Exactly the lines from the first line of the listing through the line containing "arguments for which" should appear in the output, unchanged.

[Working data — start]

(* ===== verification/SearchExamples.v ===== *)
(** * Searches of an example mailbox

    The INBOX of joe has the messages 4 and 9. A query that is answered as it means, and the
    arguments for which SEARCH does something else. *)
From S2P Require Import Prelude CLib GLib Tree ListT ClientBase ClientSession GListUtil MailboxState MiscText MiscDate Iconv SqlFragment.
From S2P Require Import SearchKeys SearchRun SearchParse SearchFacts Acl Cidr Capa Auth AuthExample ImapText Mime ImapSession ImapTokenizer.
From S2P Require Import ImapMailbox ImapFetch ImapCommands ImapFolders ImapMessages ImapDispatch ImapServer ImapExample ImapFrame ImapKeeps.
From S2P Require Import ImapCommandFacts ImapFetchReply SearchReply.

#[export] Instance example_laws : @SearchLaws (search_answers (wdb example_selected)).
Proof.
  split; [done|]. intros id s l u. change (u ∈ filter (fun u => u ∈ l) (example_rows s) <-> u ∈ example_rows s /\ u ∈ l). rewrite list_elem_of_filter. tauto.
Qed.

Definition search_of (o : search_order) (l : list string) (w : world) : world * bool := search_listing o (lit <$> l) w.
Definition listing (r : world * bool) : cstr := said r.1.
Definition broken (r : world * bool) : bool := fault (ci (session r.1)).
Definition after (w : world) (r : world * bool) : cstr := drop (length (said w)) (listing r).
Definition answers (l : list string) (t : string) : bool :=
  streq (after example_selected (search_of SEARCH_UNORDERED l example_selected)) (lit t ++ crlf).
(** What a second search of the same session answers. *)
Definition then_answers (l l' : list string) (t : string) : bool :=
  let w := (search_of SEARCH_UNORDERED l example_selected).1 in
  streq (after w (search_of SEARCH_UNORDERED l' w)) (lit t ++ crlf).

(** ** A query *)

(** NOT (UNSEEN) OR UID 1:5 (SUBJECT hello) *)
Definition example_query : list query :=
  [QNot (QGroup None [QKey [lit "UNSEEN"] (typed_key IST_FLAG (lit "seen_flag=0"))]);
   QOr (QKey [lit "UID"; lit "1:5"] (typed_key IST_UIDSET (lit "1:5")))
       (QGroup None [QKey [lit "SUBJECT"; lit "hello"] (text_leaf IST_HDR (lit "subject") (lit "hello"))])].
Definition example_mbx : DbmailMailbox := mkmailbox 4 0 false false (Some (4, 0%nat)) search_new.

Lemma example_printable : printable (QGroup None example_query).
Proof.
  split; [done|]. split; [split; [done|split; [done|split; [by apply reads_flag|done]]]|].
  split; [split; [by apply reads_uid|split; [done|split; [by apply reads_text|done]]]|done].
Qed.
(** Every key of the query is possible. *)
Definition done_key (k : search_key) : bool :=
  match @key_tree _ _ _ example_answers _ 4 0 (example_mailbox 4) g_tree_new k with Done _ => true | _ => false end.
Lemma done_searchable k : is_leaf_type (sk_type k) && negb (searched k) && negb (merged k) && done_key k = true ->
  @searchable_key _ _ _ example_answers _ 4 0 (example_mailbox 4) k.
Proof.
  rewrite !andb_true_iff, !negb_true_iff. intros [[[Hl Hs] Hm] Hd]. split_and!; [done..|]. unfold done_key in Hd.
  destruct (key_tree _ _ _ _ _) as [t| |]; [by exists t|done..].
Qed.
Lemma example_searchable : can_search example_selected example_mbx (example_mailbox 4) (QGroup None example_query).
Proof. repeat split; apply done_searchable; vm_compute; reflexivity. Qed.
Lemma example_ready : search_ready example_selected (4, 0%nat) example_mbx (example_mailbox 4).
Proof.
  split; [done|done|reflexivity| | |by left].
  - vm_compute. reflexivity.
  - intros u Hu. destruct (decide (u ∈ [4; 9])) as [Hin|Hin].
    + repeat (apply elem_of_cons in Hin as [->|Hin]; [vm_compute; by eexists|]). by apply elem_of_nil in Hin.
    + exfalso. apply g_tree_keys_elem in Hu. replace (g_tree_keys (MailboxState.ids (example_mailbox 4))) with [4; 9] in Hu by (vm_compute; reflexivity).
      done.
Qed.


(** ** What is not answered as it means *)

(** An operand of OR that is a NOT or an OR has found nothing when the OR is merged, and its keys
    are then merged with the whole result. *)
Lemma or_with_not_is_wrong :
  numbers_of false (MailboxState.ids (example_mailbox 4)) (satisfies example_selected example_mbx (example_mailbox 4)
    (QOr (QNot (QKey [] (text_leaf IST_HDR (lit "subject") (lit "x")))) (QKey [] (typed_key IST_FLAG (lit "seen_flag=0"))))) = [1; 2] /\
  answers ["OR"; "NOT"; "SUBJECT"; "x"; "UNSEEN"] "* SEARCH 2" = true.
Proof. vm_compute. auto. Qed.
(** An OR with one operand follows a NULL pointer. *)
Lemma or_of_one_faults : broken (search_of SEARCH_UNORDERED ["OR"; "SEEN"]%string example_selected) = true.
Proof. vm_compute. reflexivity. Qed.
(** An error below NOT or OR leaves the cursor there: later searches of the mailbox are negated. *)
Lemma error_negates_later_searches :
  (search_of SEARCH_UNORDERED ["NOT"; "BOGUS"]%string example_selected).2 = false /\
  then_answers ["NOT"; "BOGUS"] ["SEEN"] "* SEARCH 2" = true /\ then_answers ["NOT"; "BOGUS"] ["ALL"] "* SEARCH" = true.
Proof. vm_compute. auto. Qed.
(** A set that is not valid stops the walks: everything is found, by this and by later searches. *)
Lemma bad_set_finds_all : answers ["0"] "* SEARCH 1 2" = true /\ then_answers ["0"] ["SEEN"] "* SEARCH 1 2" = true.
Proof. vm_compute. auto. Qed.
(** The number of a MODSEQ stays in the mailbox. *)
Lemma modseq_stays : then_answers ["MODSEQ"; "100"] ["ALL"] "* SEARCH" = true.
Proof. vm_compute. reflexivity. Qed.
(** MODSEQ without a number follows a NULL pointer, as does THREAD without a charset. *)
Lemma modseq_faults : broken (search_of SEARCH_UNORDERED ["MODSEQ"; "x"]%string example_selected) = true.
Proof. vm_compute. reflexivity. Qed.
Lemma thread_faults : broken (search_of SEARCH_THREAD_ORDEREDSUBJECT ["ORDEREDSUBJECT"]%string example_selected) = true.
Proof. vm_compute. reflexivity. Qed.
(** The charset of an earlier search is read after it was freed. *)
Lemma charset_is_freed :
  broken (search_of SEARCH_UNORDERED ["SUBJECT"; String "200" EmptyString]%string
    (search_of SEARCH_UNORDERED ["CHARSET"; "X"; "ALL"]%string example_selected).1) = true.
Proof. vm_compute. reflexivity. Qed.
(** What stands behind a closing parenthesis is not read. *)
Lemma stray_parenthesis_ends : answers ["SEEN"; ")"; "BOGUS"] "* SEARCH 1" = true.
Proof. vm_compute. reflexivity. Qed.
(** The name of a header goes into the statement as it is. *)
Lemma header_name_is_sql :
  bool_decide (strstr (stmt_text (SHdr (lit "x' OR 1=1 -- ") (lit "a")) []) (lit "n.headername = 'x' OR 1=1 -- '") = None) = false.
Proof. vm_compute. reflexivity. Qed.
(** NOT NEW is not the negation of NEW: a message that is neither seen nor recent is in neither. *)
Lemma not_new_is_wrong : keyword_lookup not_flag_keys (lit "NEW") = Some (lit "(seen_flag=1 AND recent_flag=0)").
Proof. reflexivity. Qed.
(** The seconds of OLDER and YOUNGER are printed as 32-bit numbers. *)
Lemma seconds_wrap : within_cond " < " (2 ^ 32 + 5) = within_cond " < " 5.
Proof. vm_compute. reflexivity. Qed.
(** A search in the state for OLDER writes outside of its buffer. *)
Lemma older_overflows : key_test (key_zero <| sk_type := IST_IDATE |> <| sk_search := within_cond " < " 3600 |>) = Undef.
Proof. vm_compute. reflexivity. Qed.
(** SINCE leaves out a message of the first second of its day. *)
Definition since_finds (date internaldate : string) : pout bool :=
  match key_test (key_zero <| sk_type := IST_IDATE |> <| sk_search := compare_date " > " (default [] (date_imap2sql (lit date))) |>) with
  | Done (Some f) => Done (f (mkinfo 1 1 0 [] [] 0 0 0 (lit internaldate) 0 0))
  | _ => Undef
  end.
Lemma since_misses_midnight :
  since_finds "01-May-2024" "2024-05-01 00:00:00" = Done false /\ since_finds "01-May-2024" "2024-05-01 00:00:01" = Done true.
Proof. vm_compute. auto. Qed.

[Working data — finish]

**The completed task:**
(* ===== verification/SearchExamples.v ===== *)
(** * Searches of an example mailbox

    The INBOX of joe has the messages 4 and 9. A query that is answered as it means, and the
    arguments for which SEARCH does something else. *)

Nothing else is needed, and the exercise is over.